Gottas A, Oiestad E L, Boix F, Ripel A, Thaulow C H, Pettersen B S, Vindenes V, Morland J
Dept. of Drug Abuse Research, Div. of Forensic Medicine and Drug Abuse Research, Norwegian Institute of Public Health, Pb 4404 Nydalen, 0403 Oslo, Norway.
J Pharmacol Toxicol Methods. 2012 Jul;66(1):14-21. doi: 10.1016/j.vascn.2012.04.009. Epub 2012 Apr 26.
The pharmacokinetic profile and systemic bioavailability of a substance is often described by blood or total tissue concentrations. For centrally acting drugs, like opioids, the free fraction of active compound in brain extracellular fluid (ECF) is more likely to be correlated to the pharmacodynamic effects than the blood concentrations. Drugs of abuse, like heroin, are often administered intravenously as bolus injections, and the blood concentrations might change rapidly due to metabolism and distribution. The aim of our study was to establish a method to measure the free fraction of heroin and its metabolites in brain ECF, and follow their fast changes in concentration.
Sprague-Dawley rats were injected intravenously with a bolus of heroin. Heroin and its main metabolites 6-monoacetylmorphine, morphine and morphine-3-glucuronide were measured simultaneously. Brain microdialysis was used for sampling and a method for quantification using ultra performance liquid chromatography tandem mass spectrometry (UPLC-MS/MS) was developed. Deuterated analogues for each analyte were included in the microdialysis perfusion solution as calibrators for recovery estimation.
A highly sensitive UPLC-MS/MS method allowed short sampling intervals, down to one minute, and the simultaneous detection of each analyte and its specific deuterated analogues, making possible the individual recovery calculation for each compound of interest. This method allowed us to determine the pharmacokinetic profiles of heroin and its metabolites in brain-ECF in the same animal after an intravenous injection of heroin.

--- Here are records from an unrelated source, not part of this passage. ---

(* ===== verification/HunkDiff.v ===== *)
(** * Hunks of a file (ccode-hunk/src/diff.rs, types.rs)

    A hunk is a maximal run of changed lines between the baseline of a file and
    its current content.  [compute_hunks] cuts the change list of the line
    differ ([similar], a third-party crate, here the class [Differ]) into
    hunks; [patch_lines] replaces a range of lines, which is how hunks are
    accepted (into the baseline) and rejected (out of the current content);
    [find_matching_old_hunk] pairs the hunks of two diffs.

    The display-only fields [created_at] and [selected] of a hunk are left
    out.  A [HunkId] is the number of the UUID drawn; [N] makes the draws
    distinct. *)

From S2P Require Import Prelude RustStr TextLines.

(** ** Data *)

Abbreviation HunkId := N.

Record HunkLineInfo := mkLineInfo {
  old_start : nat;
  old_count : nat;
  new_start : nat;
  new_count : nat
}.

Inductive HunkSource :=
| AgentEdit (prompt_index : nat)
| ExternalEditOnAgentFile
| External.

Record Hunk := mkHunk {
  id : HunkId;
  path : string;
  line_info : HunkLineInfo;
  source : HunkSource;
  old_text : option string;
  new_text : string;
  patch : option string
}.

#[export] Instance HunkLineInfo_eq_dec : EqDecision HunkLineInfo.
Proof. solve_decision. Defined.
#[export] Instance HunkSource_eq_dec : EqDecision HunkSource.
Proof. solve_decision. Defined.
#[export] Instance Hunk_eq_dec : EqDecision Hunk.
Proof. solve_decision. Defined.

Definition is_agent_edit (s : HunkSource) : bool :=
  match s with AgentEdit _ => true | _ => false end.
Definition is_external (s : HunkSource) : bool :=
  match s with External | ExternalEditOnAgentFile => true | _ => false end.
Definition prompt_index (s : HunkSource) : option nat :=
  match s with AgentEdit p => Some p | _ => None end.

Definition with_id (i : HunkId) (h : Hunk) : Hunk :=
  mkHunk i (path h) (line_info h) (source h) (old_text h) (new_text h) (patch h).
Definition with_source (s : HunkSource) (h : Hunk) : Hunk :=
  mkHunk (id h) (path h) (line_info h) s (old_text h) (new_text h) (patch h).
Definition with_patch (p : option string) (h : Hunk) : Hunk :=
  mkHunk (id h) (path h) (line_info h) (source h) (old_text h) (new_text h) p.

(** The hunk of a created and of a deleted file. *)
Definition file_created (i : HunkId) (p content : string) (src : HunkSource) : Hunk :=
  mkHunk i p (mkLineInfo 0 0 1 (length (lines content) `max` 1)) src None content None.
Definition file_deleted (i : HunkId) (p content : string) (src : HunkSource) : Hunk :=
  mkHunk i p (mkLineInfo 1 (length (lines content) `max` 1) 0 0) src (Some content) "" None.

(** ** The line differ *)

Inductive ChangeTag := Equal | Delete | Insert.

Definition old_values (chs : list (ChangeTag * string)) : list string :=
  omap (fun '(t, v) => match t with Insert => None | _ => Some v end) chs.
Definition new_values (chs : list (ChangeTag * string)) : list string :=
  omap (fun '(t, v) => match t with Delete => None | _ => Some v end) chs.

(** [TextDiff::configure().timeout(..).diff_lines(old, new)]: the changes of
    [iter_all_changes] and the time the diff took.  The changes that are in the
    old text spell its lines, and those in the new text spell the lines of the
    new one (for texts without carriage returns, which [similar] also takes
    for terminators). *)
Class Differ := {
  diff_changes : string -> string -> list (ChangeTag * string);
  diff_elapsed_ms : string -> string -> Z;
  diff_old : forall b c, has_char cr b = false -> has_char cr c = false ->
    old_values (diff_changes b c) = split_inclusive b;
  diff_new : forall b c, has_char cr b = false -> has_char cr c = false ->
    new_values (diff_changes b c) = split_inclusive c
}.

Definition DIFF_TIMEOUT_ms : Z := 10000.
Definition MAX_DIFF_FILE_SIZE : Z := 1024 * 1024.
Definition CONTEXT_LINES : nat := 3.

(** ** Building hunks *)

Record HunkBuilder := mkBuilder {
  b_old_start : nat;
  b_new_start : nat;
  b_old_lines : list string;
  b_new_lines : list string
}.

Our method makes detecting concurrently the rapid changes in concentrations of heroin and its metabolites in brain ECF possible, despite the rapid metabolism of heroin. Recovery was measured specifically for each analyte in the same sample by carefully combining different deuterated analogues. This technique can be applied to pharmacokinetic studies where more than one compound of interest has to be monitored, and to study distribution of prodrugs or drugs with active metabolites.

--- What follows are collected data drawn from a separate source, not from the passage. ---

Lemma pending_located strict t p st b c :
  reached strict t -> file_states t !! p = Some st ->
  baseline st = Full b -> current_content st = Full c ->
  has_char cr b = false -> has_char cr c = false ->
  StronglySorted apart (hunks st) /\
  Forall (located 1 1 (split_inclusive b) (split_inclusive c)) (hunks st).
Proof.
  intros Hr Hp Hb Hc Rb Rc.
  pose proof (reached_synced _ _ Hr p st Hp) as Hs. unfold synced in Hs. rewrite Hb, Hc in Hs.
  destruct Hs as [->|Ha]; [by split; constructor|].
  split; [eapply aligned_apart, group_alternating; exact Ha|].
  apply aligned_located in Ha. destruct (group_sides (diff_changes b c)) as [Eo En].
  by rewrite Eo, En, diff_old, diff_new in Ha.
Qed.

(** C28.  In every reachable state, the hunks pending between two texts without
    carriage returns are well formed: distinct identifiers, increasing and
    separated by at least one unchanged line in both texts, inside both texts,
    and carrying exactly the lines found at their positions. *)
Theorem pending_hunks_wf strict t p st b c :
  reached strict t -> file_states t !! p = Some st ->
  baseline st = Full b -> current_content st = Full c ->
  has_char cr b = false -> has_char cr c = false ->
  NoDup (id <$> hunks st) /\ StronglySorted apart (hunks st) /\
  Forall (located 1 1 (split_inclusive b) (split_inclusive c)) (hunks st).
Proof.
  intros Hr Hp Hb Hc Rb Rc. destruct (reached_inv _ _ Hr) as [Hi _].
  split; [by eapply (inv_nodup _ _ _ Hi)|by eapply pending_located].
Qed.

(** When rejecting an agent's hunk fails on the file system, the hunk stays
    pending and neither files nor disk change, but the hunk is no longer listed
    for its turn and is counted as rejected. *)
Theorem failed_reject_forgets_turn strict w t t' i p h k e :
  reached strict t -> find_hunk i t = Some (p, h) -> prompt_index (source h) = Some k ->
  apply_hunk_action w i Reject t = (t', Err e) ->
  file_states t' = file_states t /\ disk t' = disk t /\
  (h ∈ get_all_hunks t') /\ (h ∉ get_hunks_for_turn k t') /\
  rejected_hunks (session_stats t') = usize_sat_add (rejected_hunks (session_stats t)) 1.
Proof.
  intros Hr Hf Hk E. destruct (reached_inv _ _ Hr) as [Hi _].
  destruct (hunk_action_steps _ _ _ _ _ _ E) as [Hk' _].
  pose proof (find_hunk_spec _ _ _ _ Hf) as (_ & st & Hp & Hh).
  assert (t' = note_hunk Reject t h) as ->.
  { unfold apply_hunk_action in E. rewrite Hf, reject_hunk_batch in E.
    pose proof (reject_batch_steps w p [h] st t t' (Err e) ltac:(done) Hp) as Hs. cbn in Hs. apply Hs; [|done].
    intros x ->%list_elem_of_singleton. done. }
  split_and!; try done.
  - apply elem_of_all_hunks. exists p, st. done.
  - intros [_ Hx]%(elem_of_turn_query _ _ _ (Hk' Hi)). cbn in Hx.
    apply indexed_unindex in Hx as [_ Hx]. by apply Hx.
Qed.

(** Reviewing all hunks of a file. *)
Lemma file_action_single w p a st t :
  file_states t !! p = Some st -> hunks st <> [] ->
  apply_file_action w p a t = apply_action_batch w [(p, hunks st)] a [] t.
Proof. intros Hp Hh. unfold apply_file_action. by rewrite Hp, bool_decide_false. Qed.

Lemma filter_all (hs : list Hunk) : filter (fun _ : Hunk => true = true) hs = hs.
Proof. induction hs as [|h hs IH]; [done|]. rewrite filter_cons, decide_True by done. by rewrite IH. Qed.

Lemma recompute_equal p b src t st :
  file_states t !! p = Some st -> baseline st = Full b ->
  let t' := recompute_hunks p (Some (Full b)) src t in
  file_states t' !! p = Some (set_contents (Full b) (Full b) [] (baseline_accepted st) st) /\
  disk t' = disk t.
Proof.
  intros Hp Hb. unfold recompute_hunks. rewrite Hp, Hb.
  change (default Missing (Some (Full b))) with (Full b). cbn [diff_states].
  assert (compute_hunks p b b src (next_id t) = ([], next_id t)) as ->
    by (unfold compute_hunks; by rewrite bool_decide_true).
  cbv zeta iota beta.
  match goal with |- context [send_events ?es ?t'] =>
    destruct (send_events_same es t') as (-> & _ & _ & -> & _) end.
  cbn. by rewrite lookup_insert_eq.
Qed.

一种物质的药代动力学特征和全身生物利用度通常通过血液或全组织浓度来描述。对于作用于中枢的药物,如阿片类药物,脑细胞外液(ECF)中活性化合物的游离部分比血液浓度更有可能与药效学效应相关。滥用药物,如海洛因,通常通过静脉推注给药,并且由于代谢和分布,血液浓度可能会迅速变化。我们研究的目的是建立一种方法来测量海洛因及其代谢物在脑ECF中的游离部分,并跟踪其浓度的快速变化。
给Sprague-Dawley大鼠静脉注射一剂海洛因。同时测量海洛因及其主要代谢物6-单乙酰吗啡、吗啡和吗啡-3-葡萄糖醛酸苷。使用脑微透析进行采样,并开发了一种使用超高效液相色谱串联质谱(UPLC-MS/MS)进行定量的方法。每种分析物的氘代类似物作为回收率估计的校准物包含在微透析灌注溶液中。

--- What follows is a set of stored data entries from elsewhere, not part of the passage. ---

(* ===== verification/HunkLoc.v ===== *)
(** * Lines-of-code attribution (ccode-hunk/src/loc/mod.rs)

    The sink consumes the tracker's events and appends attribution records.
    It accumulates the lines counted for every live hunk, so that a rejected
    or superseded hunk can be taken back by a negating record.  A record's
    timestamp is left out; the writer is a predicate saying which writes
    succeed (a failed write is logged and the record dropped). *)

From S2P Require Import Prelude RustStr TextLines HunkDiff HunkTracker HunkInv.
From Stdlib Require Import ZArith.
Local Open Scope Z_scope.

Inductive AuthorType := Agent | Human.
Inductive SourceType := SAgentEdit | SExternalEditOnAgentFile | SExternal.
Inductive EventType := Added | Updated | Removed.

Record HunkRecord := mkRecord {
  hunk_id : HunkId;
  file_path : string;
  hunk_start : nat;
  hunk_end : nat;
  lines_added : Z;
  lines_removed : Z;
  author_type : option AuthorType;
  author_id : option string;
  agent_id : string;
  session_id : string;
  rec_prompt_index : option nat;
  source_type : option SourceType;
  event_type : EventType;
  removal_reason : option HunkRemovalReason
}.

Record LocSinkContext := mkCtx {
  ctx_session_id : string;
  ctx_agent_id : string;
  ctx_user_id : option string;
  ctx_aggregates : bool
}.

Definition from_hunk (h : Hunk) (ctx : LocSinkContext) (ev : EventType) (attribution_source : HunkSource)
    : HunkRecord :=
  let '(a, aid, pix, st) :=
    match attribution_source with
    | AgentEdit k => (Agent, Some (ctx_agent_id ctx), Some k, SAgentEdit)
    | ExternalEditOnAgentFile => (Human, ctx_user_id ctx, None, SExternalEditOnAgentFile)
    | External => (Human, ctx_user_id ctx, None, SExternal)
    end in
  let li := line_info h in
  let '(start, count) :=
    if (new_count li =? 0)%nat then (old_start li, old_count li) else (new_start li, new_count li) in
  let stop := if (count =? 0)%nat then start else (start + count - 1)%nat in
  mkRecord (id h) (path h) start stop (Z.of_nat (new_count li)) (Z.of_nat (old_count li))
    (Some a) aid (ctx_agent_id ctx) (ctx_session_id ctx) pix (Some st) ev None.

Inductive LocAggregate :=
| LinesChanged (a : AuthorType) (added removed : Z) (p : string)
| LinesReverted (added_reverted removed_reverted : Z).

(** The accumulator, the records written and the aggregates sent. *)
Record Sink := mkSink {
  acc : gmap HunkId (Z * Z);
  records : list HunkRecord;
  aggregates : list LocAggregate
}.

Definition sink_new : Sink := mkSink ∅ [] [].

Section sink.
Context (ctx : LocSinkContext) (write_ok : HunkRecord -> bool).

Definition write_record (r : HunkRecord) (s : Sink) : Sink :=
  if write_ok r then mkSink (acc s) (records s ++ [r]) (aggregates s) else s.

Definition send_aggregate (a : LocAggregate) (s : Sink) : Sink :=
  if ctx_aggregates ctx then mkSink (acc s) (records s) (aggregates s ++ [a]) else s.

(** [acc.entry(id).or_insert((0, 0))], then both components increased. *)
Definition accumulate (i : HunkId) (a r : Z) (s : Sink) : Sink :=
  let '(x, y) := default (0, 0) (acc s !! i) in
  mkSink (<[i := (x + a, y + r)]> (acc s)) (records s) (aggregates s).

Definition forget (i : HunkId) (s : Sink) : Sink :=
  mkSink (delete i (acc s)) (records s) (aggregates s).

Definition with_lines (a r : Z) (rec : HunkRecord) : HunkRecord :=
  mkRecord (hunk_id rec) (file_path rec) (hunk_start rec) (hunk_end rec) a r (author_type rec)
    (author_id rec) (agent_id rec) (session_id rec) (rec_prompt_index rec) (source_type rec)
    (event_type rec) (removal_reason rec).

(** Count a record, announce it and write it. *)
Definition emit_change (or_author : AuthorType) (r : HunkRecord) (s : Sink) : Sink :=
  let s := accumulate (hunk_id r) (lines_added r) (lines_removed r) s in
  let s := send_aggregate (LinesChanged (default or_author (author_type r)) (lines_added r)
                             (lines_removed r) (file_path r)) s in
  write_record r s.

Definition removal_record (i : HunkId) (p : string) (a r : Z) (reason : HunkRemovalReason) : HunkRecord :=
  mkRecord i p 0 0 (- a) (- r) None None (ctx_agent_id ctx) (ctx_session_id ctx) None None Removed
    (Some reason).

(** The arm for rejected and superseded hunks. *)
Definition revert_hunk (i : HunkId) (p : string) (reason : HunkRemovalReason) (s : Sink) : Sink :=
  match acc s !! i with
  | None => s
  | Some (a, r) =>
      let s := forget i s in
      if (a =? 0) && (r =? 0) then s
      else
        let s := send_aggregate (LinesReverted (a `max` 0) (r `max` 0)) s in
        write_record (removal_record i p a r reason) s
  end.

Definition handle_event (s : Sink) (e : HunkEvent) : Sink :=
  match e with
  | HunkAdded _ h => emit_change Agent (from_hunk h ctx Added (source h)) s
  | HunkContentChanged _ h trigger pa pr =>
      let r := with_lines (Z.of_nat (new_count (line_info h)) - Z.of_nat pa)
                          (Z.of_nat (old_count (line_info h)) - Z.of_nat pr)
                          (from_hunk h ctx Updated trigger) in
      emit_change Human r s
  | HunkRemoved p i reason =>
      match reason with
      | Accepted => forget i s
      | Rejected | Superseded => revert_hunk i p reason s
      end
  | HunkMoved _ _ _ | FileAdded _ _ | FileRemoved _ | BaselineUpdated _ => s
  end.

(** The sink over the events received, in order; those still queued at
    cancellation are drained by the same handler. *)
Definition run_loc_sink (es : list HunkEvent) : Sink := foldl handle_event sink_new es.

(** ** What the records of a hunk add up to *)

Definition pair_add (x y : Z * Z) : Z * Z := (x.1 + y.1, x.2 + y.2).

Definition total (i : HunkId) (rs : list HunkRecord) : Z * Z :=
  foldr (fun r s => if decide (hunk_id r = i) then pair_add (lines_added r, lines_removed r) s else s) (0, 0) rs.

(** The reference: the lines of the hunk since it was last removed, and those
    it had when it was accepted. *)
Definition hunk_ledger (i : HunkId) (l : (Z * Z) * (Z * Z)) (e : HunkEvent) : (Z * Z) * (Z * Z) :=
  let '(live, kept) := l in
  match e with
  | HunkAdded _ h =>
      if decide (id h = i) then
        (pair_add live (Z.of_nat (new_count (line_info h)), Z.of_nat (old_count (line_info h))), kept)
      else l
  | HunkContentChanged _ h _ pa pr =>
      if decide (id h = i) then
        (pair_add live (Z.of_nat (new_count (line_info h)) - Z.of_nat pa,
                        Z.of_nat (old_count (line_info h)) - Z.of_nat pr), kept)
      else l
  | HunkRemoved _ j Accepted => if decide (j = i) then ((0, 0), pair_add kept live) else l
  | HunkRemoved _ j _ => if decide (j = i) then ((0, 0), kept) else l
  | _ => l
  end.

Definition ledger (i : HunkId) (es : list HunkEvent) : (Z * Z) * (Z * Z) :=
  foldl (hunk_ledger i) ((0, 0), (0, 0)) es.

Lemma total_app i l k : total i (l ++ k) = pair_add (total i l) (total i k).
Proof.
  induction l as [|r l IH]; [by change ([] ++ k) with k; destruct (total i k)|]. cbn.
  unfold total in *. rewrite IH. case_decide; [|done]. unfold pair_add. cbn. f_equal; lia.
Qed.

Lemma from_hunk_fields h ev src :
  hunk_id (from_hunk h ctx ev src) = id h /\
  lines_added (from_hunk h ctx ev src) = Z.of_nat (new_count (line_info h)) /\
  lines_removed (from_hunk h ctx ev src) = Z.of_nat (old_count (line_info h)).
Proof. unfold from_hunk. repeat case_match; simplify_eq; done. Qed.

(** What the sink holds of a hunk agrees with the ledger. *)
Definition agrees (i : HunkId) (s : Sink) (l : (Z * Z) * (Z * Z)) : Prop :=
  default (0, 0) (acc s !! i) = l.1 /\ total i (records s) = pair_add l.1 l.2.

Hypothesis writes_ok : forall r, write_ok r = true.

Lemma agrees_change i who r s l :
  agrees i s l ->
  agrees i (emit_change who r s)
    (if decide (hunk_id r = i) then (pair_add l.1 (lines_added r, lines_removed r), l.2) else l).
Proof.
  intros [Ha Ht]. unfold emit_change, write_record, agrees. rewrite writes_ok. cbn [acc records].
  assert (forall a s, acc (send_aggregate a s) = acc s /\ records (send_aggregate a s) = records s) as Hs
    by (intros a s'; unfold send_aggregate; by case_match).
  destruct (Hs (LinesChanged (default who (author_type r)) (lines_added r) (lines_removed r) (file_path r))
    (accumulate (hunk_id r) (lines_added r) (lines_removed r) s)) as [-> ->].
  unfold accumulate. destruct (default (0, 0) (acc s !! hunk_id r)) as [x y] eqn:E. cbn [acc records].
  rewrite total_app, Ht. cbn. case_decide as Hi.
  - subst i. rewrite lookup_insert_eq. rewrite E in Ha. destruct l as [live kept]. cbn in *. subst live.
    split; [done|]. unfold pair_add. cbn. f_equal; lia.
  - rewrite lookup_insert_ne by done. split; [done|]. unfold pair_add. cbn. f_equal; lia.
Qed.

Lemma aggregate_same a s :
  acc (send_aggregate a s) = acc s /\ records (send_aggregate a s) = records s.
Proof. unfold send_aggregate. by case_match. Qed.

(** A hunk whose lines are taken back. *)
Lemma agrees_revert i p j reason s l :
  agrees i s l -> agrees i (revert_hunk j p reason s) (if decide (j = i) then ((0, 0), l.2) else l).
Proof.
  intros [Ha Ht]. unfold agrees, revert_hunk. destruct (acc s !! j) as [[a r]|] eqn:E.
  - assert (total i (if (a =? 0) && (r =? 0) then [] else [removal_record j p a r reason])
            = if decide (j = i) then (- a, - r) else (0, 0)) as Hneg.
    { case_match eqn:Hz; [|cbn; unfold pair_add; cbn; case_decide; f_equal; lia].
      apply andb_true_iff in Hz as [->%Z.eqb_eq ->%Z.eqb_eq]. by case_decide. }
    assert (forall s', s' = (if (a =? 0) && (r =? 0) then forget j s
              else write_record (removal_record j p a r reason)
                     (send_aggregate (LinesReverted (a `max` 0) (r `max` 0)) (forget j s))) ->
            acc s' = delete j (acc s) /\
            records s' = records s ++ if (a =? 0) && (r =? 0) then [] else [removal_record j p a r reason]) as Hs.
    { intros s' ->. case_match; [by rewrite app_nil_r|]. unfold write_record. rewrite writes_ok. cbn [acc records].
      by destruct (aggregate_same (LinesReverted (a `max` 0) (r `max` 0)) (forget j s)) as [-> ->]. }
    destruct (Hs _ eq_refl) as [-> ->]. rewrite total_app, Hneg, Ht.
    case_decide as Hj; [|rewrite lookup_delete_ne by done; split; [done|]; unfold pair_add; cbn; f_equal; lia].
    subst j. rewrite lookup_delete_eq. rewrite E in Ha. change (default (0, 0) (Some (a, r))) with (a, r) in Ha.
    rewrite <- Ha. split; [done|]. unfold pair_add. cbn. f_equal; lia.
  - case_decide as Hj; [|done]. subst j. rewrite E in *. change (default (0, 0) None) with (0, 0) in *.
    cbn [fst snd]. by rewrite Ht, <- Ha.
Qed.

Lemma agrees_event i s l e : agrees i s l -> agrees i (handle_event s e) (hunk_ledger i l e).
Proof.
  intros Hs. destruct l as [live kept]. destruct e as [p h|p j reason|p j li|p h trig pa pr| | |]; try done.
  - cbn [handle_event hunk_ledger].
    destruct (from_hunk_fields h Added (source h)) as (E1 & E2 & E3).
    pose proof (agrees_change i Agent (from_hunk h ctx Added (source h)) s _ Hs) as H.
    by rewrite E1, E2, E3 in H.
  - cbn [handle_event hunk_ledger]. destruct reason; [|by apply (agrees_revert i p j _ s (live, kept))..].
    destruct Hs as [Ha Ht]. unfold agrees. cbn [acc records forget fst snd] in *. case_decide as Hj.
    + subst j. rewrite lookup_delete_eq. split; [done|]. rewrite Ht. unfold pair_add. cbn. f_equal; lia.
    + by rewrite lookup_delete_ne.
  - cbn [handle_event hunk_ledger].
    destruct (from_hunk_fields h Updated trig) as (E1 & _ & _).
    match goal with |- agrees _ (emit_change _ ?r _) _ =>
      pose proof (agrees_change i Human r s _ Hs) as H end.
    cbn [hunk_id with_lines lines_added lines_removed] in H. by rewrite E1 in H.
Qed.

(** C39.  When every write succeeds, the records written about a hunk add up to
    the lines it has had since it was last removed plus those it had whenever
    it was accepted: rejected and superseded edits are taken back exactly, and
    the sink still holds what the pending hunk contributes. *)
Theorem loc_records_exact es i :
  let s := run_loc_sink es in
  let '(live, kept) := ledger i es in
  total i (records s) = pair_add live kept /\ default (0, 0) (acc s !! i) = live.
Proof.
  assert (agrees i (run_loc_sink es) (ledger i es)) as [H1 H2].
  { unfold run_loc_sink, ledger.
    assert (agrees i sink_new ((0, 0), (0, 0))) as H0 by done.
    revert H0. generalize sink_new ((0, 0), (0, 0)).
    induction es as [|e es IH]; intros s l Hs; [done|]. apply IH, agrees_event, Hs. }
  cbn zeta. destruct (ledger i es) as [live kept]. done.
Qed.
End sink.

(** The agent's write of the demonstration, then all hunks rejected. *)
Definition demo_rejected : list HunkEvent :=
  events (@apply_file_action positional_differ (demo_world false) "/w/f" Reject demo_tracker).1.
Definition demo_ctx : LocSinkContext := mkCtx "s" "agent" None true.

Lemma loc_records_exact_witness :
  let s := run_loc_sink demo_ctx (fun _ => true) demo_rejected in
  length (records s) = 4%nat /\ total 0 (records s) = (0, 0).
Proof.
  split; [by vm_compute|].
  exact (proj1 (loc_records_exact demo_ctx (fun _ => true) (fun _ => eq_refl) demo_rejected 0%N)).
Defined.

一种高度灵敏的UPLC-MS/MS方法允许短至一分钟的采样间隔,并能同时检测每种分析物及其特定的氘代类似物,从而能够对每种感兴趣的化合物进行个体回收率计算。该方法使我们能够在静脉注射海洛因后,在同一只动物中确定海洛因及其代谢物在脑ECF中的药代动力学特征。
尽管海洛因代谢迅速,但我们的方法能够同时检测脑ECF中海洛因及其代谢物浓度的快速变化。通过仔细组合不同的氘代类似物,在同一样本中专门测量每种分析物的回收率。该技术可应用于必须监测多种感兴趣化合物的药代动力学研究,以及研究前体药物或具有活性代谢物的药物的分布。